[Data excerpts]
....................

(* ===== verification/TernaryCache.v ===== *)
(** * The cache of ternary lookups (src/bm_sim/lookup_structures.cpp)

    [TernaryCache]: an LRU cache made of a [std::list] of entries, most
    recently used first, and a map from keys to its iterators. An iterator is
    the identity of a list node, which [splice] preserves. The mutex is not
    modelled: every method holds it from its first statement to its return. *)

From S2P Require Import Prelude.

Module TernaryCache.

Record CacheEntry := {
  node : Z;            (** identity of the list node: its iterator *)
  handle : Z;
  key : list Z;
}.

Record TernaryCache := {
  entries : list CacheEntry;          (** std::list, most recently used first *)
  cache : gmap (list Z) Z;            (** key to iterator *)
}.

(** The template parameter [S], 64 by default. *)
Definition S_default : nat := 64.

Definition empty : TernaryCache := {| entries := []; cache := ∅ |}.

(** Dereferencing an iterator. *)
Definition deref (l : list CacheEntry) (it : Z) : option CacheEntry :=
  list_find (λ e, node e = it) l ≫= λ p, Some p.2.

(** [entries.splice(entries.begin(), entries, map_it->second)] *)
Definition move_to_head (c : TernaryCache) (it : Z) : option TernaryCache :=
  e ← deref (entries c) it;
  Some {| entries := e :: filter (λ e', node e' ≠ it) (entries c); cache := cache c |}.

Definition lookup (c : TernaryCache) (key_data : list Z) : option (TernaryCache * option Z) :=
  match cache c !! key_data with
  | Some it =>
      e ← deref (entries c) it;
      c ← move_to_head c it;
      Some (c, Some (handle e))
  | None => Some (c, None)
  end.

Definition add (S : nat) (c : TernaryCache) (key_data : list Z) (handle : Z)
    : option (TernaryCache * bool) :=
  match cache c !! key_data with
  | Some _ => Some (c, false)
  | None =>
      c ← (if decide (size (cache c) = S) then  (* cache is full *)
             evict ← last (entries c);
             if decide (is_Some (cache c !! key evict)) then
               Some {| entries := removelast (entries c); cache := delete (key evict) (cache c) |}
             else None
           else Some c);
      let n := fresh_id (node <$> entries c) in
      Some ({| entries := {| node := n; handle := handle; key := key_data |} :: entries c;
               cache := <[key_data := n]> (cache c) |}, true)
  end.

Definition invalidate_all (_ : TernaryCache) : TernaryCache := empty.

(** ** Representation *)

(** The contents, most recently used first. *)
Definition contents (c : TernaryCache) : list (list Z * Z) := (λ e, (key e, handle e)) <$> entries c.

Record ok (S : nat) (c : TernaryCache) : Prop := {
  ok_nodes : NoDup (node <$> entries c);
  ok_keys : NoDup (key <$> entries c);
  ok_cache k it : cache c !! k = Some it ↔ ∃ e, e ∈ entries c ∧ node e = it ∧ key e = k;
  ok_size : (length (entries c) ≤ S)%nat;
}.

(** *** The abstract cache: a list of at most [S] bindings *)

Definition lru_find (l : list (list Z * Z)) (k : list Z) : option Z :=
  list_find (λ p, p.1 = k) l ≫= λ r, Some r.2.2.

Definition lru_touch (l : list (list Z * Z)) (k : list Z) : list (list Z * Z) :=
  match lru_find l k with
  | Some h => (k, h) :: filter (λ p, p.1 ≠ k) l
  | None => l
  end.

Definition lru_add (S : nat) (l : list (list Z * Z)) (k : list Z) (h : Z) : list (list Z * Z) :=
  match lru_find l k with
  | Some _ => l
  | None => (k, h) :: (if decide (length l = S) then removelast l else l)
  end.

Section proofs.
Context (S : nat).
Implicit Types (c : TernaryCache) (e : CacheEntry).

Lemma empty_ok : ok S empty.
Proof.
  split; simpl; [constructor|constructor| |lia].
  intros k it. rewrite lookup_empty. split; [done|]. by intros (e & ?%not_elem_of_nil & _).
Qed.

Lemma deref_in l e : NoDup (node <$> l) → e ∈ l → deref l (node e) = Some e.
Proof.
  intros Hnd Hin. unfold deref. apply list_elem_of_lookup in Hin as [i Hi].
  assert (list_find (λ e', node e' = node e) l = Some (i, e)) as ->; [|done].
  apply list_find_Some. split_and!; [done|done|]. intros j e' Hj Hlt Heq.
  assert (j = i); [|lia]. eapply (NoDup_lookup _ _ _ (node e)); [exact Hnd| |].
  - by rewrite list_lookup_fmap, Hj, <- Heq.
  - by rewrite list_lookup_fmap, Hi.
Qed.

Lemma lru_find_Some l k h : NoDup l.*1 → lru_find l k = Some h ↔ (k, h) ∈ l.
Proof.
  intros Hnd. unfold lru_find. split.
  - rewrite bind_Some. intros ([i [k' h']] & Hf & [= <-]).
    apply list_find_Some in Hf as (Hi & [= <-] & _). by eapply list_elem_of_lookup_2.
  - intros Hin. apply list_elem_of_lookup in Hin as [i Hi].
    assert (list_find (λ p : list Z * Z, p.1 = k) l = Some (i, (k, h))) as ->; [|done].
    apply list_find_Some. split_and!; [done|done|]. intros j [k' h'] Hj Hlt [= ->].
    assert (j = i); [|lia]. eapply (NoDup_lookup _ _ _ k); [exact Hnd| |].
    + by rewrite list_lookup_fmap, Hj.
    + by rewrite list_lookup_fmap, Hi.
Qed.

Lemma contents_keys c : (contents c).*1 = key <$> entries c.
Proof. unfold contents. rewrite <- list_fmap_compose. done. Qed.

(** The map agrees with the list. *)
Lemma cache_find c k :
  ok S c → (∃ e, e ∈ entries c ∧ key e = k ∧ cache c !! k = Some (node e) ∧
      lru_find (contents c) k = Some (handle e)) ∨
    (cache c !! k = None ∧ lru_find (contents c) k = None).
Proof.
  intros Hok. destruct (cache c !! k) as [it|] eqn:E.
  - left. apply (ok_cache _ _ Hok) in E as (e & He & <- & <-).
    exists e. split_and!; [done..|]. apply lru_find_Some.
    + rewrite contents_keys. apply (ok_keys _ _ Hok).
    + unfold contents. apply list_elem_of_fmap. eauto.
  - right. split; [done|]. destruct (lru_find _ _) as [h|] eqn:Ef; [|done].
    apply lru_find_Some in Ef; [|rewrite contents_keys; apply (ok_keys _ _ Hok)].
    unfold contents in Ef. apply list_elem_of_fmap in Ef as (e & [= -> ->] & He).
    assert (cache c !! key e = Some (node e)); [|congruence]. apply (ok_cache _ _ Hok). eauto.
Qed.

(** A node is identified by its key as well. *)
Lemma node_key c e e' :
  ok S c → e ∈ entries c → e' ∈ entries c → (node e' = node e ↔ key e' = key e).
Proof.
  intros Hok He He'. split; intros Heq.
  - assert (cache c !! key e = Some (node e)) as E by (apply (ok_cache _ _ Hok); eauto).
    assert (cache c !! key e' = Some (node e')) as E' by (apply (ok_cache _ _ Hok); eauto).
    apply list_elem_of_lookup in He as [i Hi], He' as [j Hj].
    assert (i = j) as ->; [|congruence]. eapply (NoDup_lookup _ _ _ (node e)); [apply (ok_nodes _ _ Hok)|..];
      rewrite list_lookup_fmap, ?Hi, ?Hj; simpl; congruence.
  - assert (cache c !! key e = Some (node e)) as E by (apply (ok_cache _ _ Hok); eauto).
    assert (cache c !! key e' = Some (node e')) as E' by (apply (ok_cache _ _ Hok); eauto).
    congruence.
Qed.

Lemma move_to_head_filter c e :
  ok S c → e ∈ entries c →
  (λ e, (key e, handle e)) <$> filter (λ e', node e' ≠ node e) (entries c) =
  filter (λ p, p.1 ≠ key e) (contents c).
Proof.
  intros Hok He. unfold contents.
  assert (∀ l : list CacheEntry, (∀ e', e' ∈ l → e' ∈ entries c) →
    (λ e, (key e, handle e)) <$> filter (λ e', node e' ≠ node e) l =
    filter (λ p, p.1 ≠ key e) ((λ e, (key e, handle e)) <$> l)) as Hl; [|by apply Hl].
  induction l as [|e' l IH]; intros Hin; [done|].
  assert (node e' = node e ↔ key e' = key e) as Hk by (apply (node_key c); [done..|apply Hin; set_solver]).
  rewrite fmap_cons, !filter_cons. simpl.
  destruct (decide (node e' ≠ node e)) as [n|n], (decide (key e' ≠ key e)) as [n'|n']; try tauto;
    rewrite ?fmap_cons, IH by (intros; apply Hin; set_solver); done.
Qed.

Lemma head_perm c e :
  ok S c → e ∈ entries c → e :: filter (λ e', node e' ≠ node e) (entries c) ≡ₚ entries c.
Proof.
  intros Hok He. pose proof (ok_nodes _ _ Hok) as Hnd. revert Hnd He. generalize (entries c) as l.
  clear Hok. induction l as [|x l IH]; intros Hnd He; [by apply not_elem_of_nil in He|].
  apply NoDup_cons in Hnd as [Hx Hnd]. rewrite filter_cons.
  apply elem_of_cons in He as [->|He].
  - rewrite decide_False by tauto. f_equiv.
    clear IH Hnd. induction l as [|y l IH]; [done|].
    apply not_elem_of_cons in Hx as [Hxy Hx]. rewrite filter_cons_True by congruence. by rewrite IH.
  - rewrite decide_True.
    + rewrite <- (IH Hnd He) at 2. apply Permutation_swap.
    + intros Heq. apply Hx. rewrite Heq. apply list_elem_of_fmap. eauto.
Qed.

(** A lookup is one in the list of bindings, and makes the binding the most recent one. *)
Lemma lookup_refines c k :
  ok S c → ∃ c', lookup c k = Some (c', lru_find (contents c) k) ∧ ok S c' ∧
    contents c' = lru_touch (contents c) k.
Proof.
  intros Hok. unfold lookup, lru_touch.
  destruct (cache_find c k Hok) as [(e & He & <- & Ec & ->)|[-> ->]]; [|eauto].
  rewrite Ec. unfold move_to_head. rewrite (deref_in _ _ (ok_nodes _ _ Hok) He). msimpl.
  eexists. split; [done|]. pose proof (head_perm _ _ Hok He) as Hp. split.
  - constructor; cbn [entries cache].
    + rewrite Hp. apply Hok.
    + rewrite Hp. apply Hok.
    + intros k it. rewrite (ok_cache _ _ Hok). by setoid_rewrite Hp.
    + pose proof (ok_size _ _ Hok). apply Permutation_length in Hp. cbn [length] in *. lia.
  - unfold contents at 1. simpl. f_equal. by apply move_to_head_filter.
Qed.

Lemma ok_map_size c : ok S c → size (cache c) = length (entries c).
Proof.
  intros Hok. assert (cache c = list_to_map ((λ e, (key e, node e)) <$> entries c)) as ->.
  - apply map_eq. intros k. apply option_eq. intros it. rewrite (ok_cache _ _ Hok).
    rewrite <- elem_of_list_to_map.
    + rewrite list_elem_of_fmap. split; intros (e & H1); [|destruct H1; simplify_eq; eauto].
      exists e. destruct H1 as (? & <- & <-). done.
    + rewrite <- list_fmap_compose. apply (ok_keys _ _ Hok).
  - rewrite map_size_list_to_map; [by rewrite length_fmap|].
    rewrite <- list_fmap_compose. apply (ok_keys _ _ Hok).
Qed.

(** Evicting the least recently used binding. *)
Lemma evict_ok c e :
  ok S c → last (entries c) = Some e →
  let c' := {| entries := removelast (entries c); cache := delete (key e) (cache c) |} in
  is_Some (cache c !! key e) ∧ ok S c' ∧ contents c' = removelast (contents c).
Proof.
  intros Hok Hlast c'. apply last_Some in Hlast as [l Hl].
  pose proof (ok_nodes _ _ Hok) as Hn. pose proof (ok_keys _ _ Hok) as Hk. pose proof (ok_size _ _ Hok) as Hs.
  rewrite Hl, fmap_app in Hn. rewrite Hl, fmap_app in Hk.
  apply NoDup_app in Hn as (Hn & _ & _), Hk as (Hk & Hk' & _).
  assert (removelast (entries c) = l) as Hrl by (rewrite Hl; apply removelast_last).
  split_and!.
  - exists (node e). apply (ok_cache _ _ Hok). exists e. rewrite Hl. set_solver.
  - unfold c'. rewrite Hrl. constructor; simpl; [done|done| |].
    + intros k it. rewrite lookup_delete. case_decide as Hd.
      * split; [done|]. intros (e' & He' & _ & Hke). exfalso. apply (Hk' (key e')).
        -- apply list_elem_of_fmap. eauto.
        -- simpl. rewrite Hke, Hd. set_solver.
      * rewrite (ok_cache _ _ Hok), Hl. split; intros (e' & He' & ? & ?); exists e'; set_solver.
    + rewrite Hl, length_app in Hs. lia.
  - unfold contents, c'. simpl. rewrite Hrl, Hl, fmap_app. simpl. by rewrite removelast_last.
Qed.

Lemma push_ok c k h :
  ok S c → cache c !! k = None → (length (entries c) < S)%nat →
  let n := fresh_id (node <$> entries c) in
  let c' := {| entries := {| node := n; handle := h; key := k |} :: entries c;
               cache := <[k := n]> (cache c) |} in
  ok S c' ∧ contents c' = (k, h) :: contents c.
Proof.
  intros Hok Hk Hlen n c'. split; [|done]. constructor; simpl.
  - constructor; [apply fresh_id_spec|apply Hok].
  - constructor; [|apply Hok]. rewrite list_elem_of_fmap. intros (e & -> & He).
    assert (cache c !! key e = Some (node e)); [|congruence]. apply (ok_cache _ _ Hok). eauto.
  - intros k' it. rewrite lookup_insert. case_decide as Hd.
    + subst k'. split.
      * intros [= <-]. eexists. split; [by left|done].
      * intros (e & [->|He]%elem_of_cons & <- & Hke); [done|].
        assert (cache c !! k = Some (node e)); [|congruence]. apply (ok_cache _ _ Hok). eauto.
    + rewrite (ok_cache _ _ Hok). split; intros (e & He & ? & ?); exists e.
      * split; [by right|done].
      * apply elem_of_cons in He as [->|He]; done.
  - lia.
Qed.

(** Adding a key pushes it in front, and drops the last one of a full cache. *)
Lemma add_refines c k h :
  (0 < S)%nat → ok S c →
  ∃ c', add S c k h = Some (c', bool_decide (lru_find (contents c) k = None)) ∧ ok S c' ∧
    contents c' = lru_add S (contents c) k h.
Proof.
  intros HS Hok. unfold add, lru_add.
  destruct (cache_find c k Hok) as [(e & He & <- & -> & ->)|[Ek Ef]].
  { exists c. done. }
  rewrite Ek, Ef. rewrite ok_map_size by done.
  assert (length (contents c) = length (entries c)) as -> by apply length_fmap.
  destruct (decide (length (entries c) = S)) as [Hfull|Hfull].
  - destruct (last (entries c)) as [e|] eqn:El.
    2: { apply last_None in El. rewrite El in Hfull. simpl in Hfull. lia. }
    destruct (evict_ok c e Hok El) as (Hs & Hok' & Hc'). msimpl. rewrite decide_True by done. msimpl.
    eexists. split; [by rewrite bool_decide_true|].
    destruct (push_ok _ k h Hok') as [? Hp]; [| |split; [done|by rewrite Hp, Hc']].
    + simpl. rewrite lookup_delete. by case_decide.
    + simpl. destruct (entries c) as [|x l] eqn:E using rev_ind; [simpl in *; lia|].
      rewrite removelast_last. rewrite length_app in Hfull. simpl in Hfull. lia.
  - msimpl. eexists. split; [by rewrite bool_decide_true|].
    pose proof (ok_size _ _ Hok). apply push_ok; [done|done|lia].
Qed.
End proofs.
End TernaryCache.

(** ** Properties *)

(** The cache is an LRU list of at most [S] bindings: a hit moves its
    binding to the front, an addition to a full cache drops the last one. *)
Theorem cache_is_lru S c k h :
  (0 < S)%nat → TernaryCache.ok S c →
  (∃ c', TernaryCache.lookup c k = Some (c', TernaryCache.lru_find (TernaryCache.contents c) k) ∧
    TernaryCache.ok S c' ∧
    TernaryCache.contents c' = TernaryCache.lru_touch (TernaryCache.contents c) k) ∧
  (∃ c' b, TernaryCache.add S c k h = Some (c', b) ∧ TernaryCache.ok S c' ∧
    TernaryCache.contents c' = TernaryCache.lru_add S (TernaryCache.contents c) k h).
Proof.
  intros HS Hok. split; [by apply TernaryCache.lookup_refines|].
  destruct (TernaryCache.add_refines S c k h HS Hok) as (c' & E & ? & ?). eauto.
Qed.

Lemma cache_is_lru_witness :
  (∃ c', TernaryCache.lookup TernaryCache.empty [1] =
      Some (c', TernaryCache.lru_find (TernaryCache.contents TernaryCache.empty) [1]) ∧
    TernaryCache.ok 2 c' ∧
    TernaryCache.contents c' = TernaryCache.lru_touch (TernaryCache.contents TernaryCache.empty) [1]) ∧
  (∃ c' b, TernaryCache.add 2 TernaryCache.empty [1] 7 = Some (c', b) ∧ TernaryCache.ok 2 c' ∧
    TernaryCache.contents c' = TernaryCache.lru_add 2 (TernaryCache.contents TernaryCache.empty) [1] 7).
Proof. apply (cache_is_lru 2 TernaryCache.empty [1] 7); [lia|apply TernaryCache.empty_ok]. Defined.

....................

§ **Task to carry out**
Reprint exactly the lines above that start at the one with "destruct (push_ok _" and end at the one with "intros HS Hok. split;", keeping both and adding none.

§ **Answer for this exercise**
    destruct (push_ok _ k h Hok') as [? Hp]; [| |split; [done|by rewrite Hp, Hc']].
    + simpl. rewrite lookup_delete. by case_decide.
    + simpl. destruct (entries c) as [|x l] eqn:E using rev_ind; [simpl in *; lia|].
      rewrite removelast_last. rewrite length_app in Hfull. simpl in Hfull. lia.
  - msimpl. eexists. split; [by rewrite bool_decide_true|].
    pose proof (ok_size _ _ Hok). apply push_ok; [done|done|lia].
Qed.
End proofs.
End TernaryCache.

(** ** Properties *)

(** The cache is an LRU list of at most [S] bindings: a hit moves its
    binding to the front, an addition to a full cache drops the last one. *)
Theorem cache_is_lru S c k h :
  (0 < S)%nat → TernaryCache.ok S c →
  (∃ c', TernaryCache.lookup c k = Some (c', TernaryCache.lru_find (TernaryCache.contents c) k) ∧
    TernaryCache.ok S c' ∧
    TernaryCache.contents c' = TernaryCache.lru_touch (TernaryCache.contents c) k) ∧
  (∃ c' b, TernaryCache.add S c k h = Some (c', b) ∧ TernaryCache.ok S c' ∧
    TernaryCache.contents c' = TernaryCache.lru_add S (TernaryCache.contents c) k h).
Proof.
  intros HS Hok. split; [by apply TernaryCache.lookup_refines|].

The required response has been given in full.